Earlier this month, US private equity firm Apollo Global Management crossed the border into Canada in order to make an offer on Great Canadian Gaming Corp. (GCG). It was reportedly willing to buy all of the casino operator’s shares in return for $2.52 billion, and the idea had already received a certain amount of blowback from shareholders after GCG apparently signed off on the deal. Now, one of the company’s leading shareholders is speaking up and is planning on doing everything in its power to keep the acquisition from going through unless Apollo adds a few extra numbers to the proposed figure.
Apollo’s offer includes a 35% premium over GCG’s trading price on the day the announcement was made. However, Burgundy Asset Management, which controls 9.5% of GCG’s equity, wants more, according to Bloomberg, and is taking sides with GCG’s two largest shareholders to prevent the deal from moving forward. Burgundy accuses Apollo of trying to be “opportunistic” with its offer, given the weakened state of casino gambling in Ontario, and is drumming up support to prevent the deal from going through at its current price point.
David Vanderwood and Andrew Iu, two portfolio managers at Burgundy, said in a letter about the arrangement, “We believe Great Canadian’s Ontario assets are irreplaceable properties for which Apollo’s C$39 [$30] offer reflects only a fraction of their potential value.” If the use of “fraction” is a clue, Apollo will have to be ready to make a serious jump in the amount it’s willing to spend to purchase the assets.

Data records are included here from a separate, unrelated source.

Lemma Occurs_trans (sub mid s : string) :
  Occurs sub mid -> Occurs mid s -> Occurs sub s.
Proof.
  intros (p2 & q2 & ->) (p1 & q1 & ->).
  exists (p1 +:+ p2), (q2 +:+ q1). by rewrite !append_assoc.
Qed.

Lemma includes_trans (s mid sub : string) :
  includes mid sub = true -> includes s mid = true -> includes s sub = true.
Proof. rewrite !includes_spec. apply Occurs_trans. Qed.

Lemma cards_run_invariant (Inv : Cards.State -> Prop) :
  Inv Cards.initial ->
  (forall st ev, Inv st -> Inv (Cards.handleFileUpload ev st)) ->
  forall evs, Inv (Cards.run evs).
Proof.
  intros Hinit Hstep evs. unfold Cards.run.
  generalize dependent Cards.initial.
  induction evs as [|ev evs IH]; intros st Hst; simpl; [done |].
  apply IH. by apply Hstep.
Qed.

Lemma transform_shape (rows : list Row) (cards : list Cards.CSVRow) :
  Cards.transform rows = Ok cards -> Forall normalized_shape cards.
Proof.
  unfold Cards.transform. intros Hcards.
  destruct (map_exc Cards.map_row (Cards.filter_rows rows)) as [normalized|e] eqn:Hmap;
    [|done].
  simpl in Hcards. apply Array_sort_exc_Permutation in Hcards. rewrite Hcards.
  apply (map_exc_Forall _ _ _ _ map_row_shape Hmap).
Qed.

End CardsSessionFacts.

(** X17: one row that passes the filter with a [Number] that is not a
    string makes the whole upload fail: the message is
    ["Error processing CSV file"] and the dataset shown stays the one
    before. *)
Theorem non_string_number_fails_the_upload `{E : Engine} (rows : list Row) (row : Row)
    (v : Value) (st : Cards.State) :
  row ∈ Cards.filter_rows rows ->
  row !! "Number" = Some v ->
  is_string v = false ->
  Cards.handleFileUpload (Cards.Resolved {| Cards.data := rows; Cards.errors := [] |}) st
  = {| Cards.csvData := Cards.csvData st; Cards.error := "Error processing CSV file" |}.
Proof.
  intros Hin Hrow Hv. simpl. unfold Cards.transform.
  rewrite (map_exc_throws Cards.map_row _ row Hin); [done |].
  unfold Cards.map_row. rewrite Hrow. by destruct v.
Qed.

Opportunism is one of the fundamental components of business, so Burgundy can’t be surprised. However, it is already gaining support to prevent the acquisition from going through and reportedly has two other shareholders, investment firms Madison Avenue Partners and Breach Inlet Capital, in its corner. They hold a weaker position than Burgundy, but combining forces will give the opponents a much larger voice. That voice will be added to that of BloombergSen Inc. and CI Financial Corp., GCG’s largest shareholders and two entities who have already been vocal about their disdain over the deal.
Burgundy, and the rest of the opponents to the acquisition, believe that Apollo doesn’t see (or is willfully ignoring) the “tremendous potential GCG operations have. It’s time for Apollo to take a second stab at the purchase, if it’s willing to, and Burgundy adds, “We believe risk posed by Covid-19 are manageable, and that the British Columbia and Atlantic Canada assets provide a reliable valuation floor” for GCG’s stock. Summing things up, Burgundy emphatically states, “As a result, we will not vote for this deal.”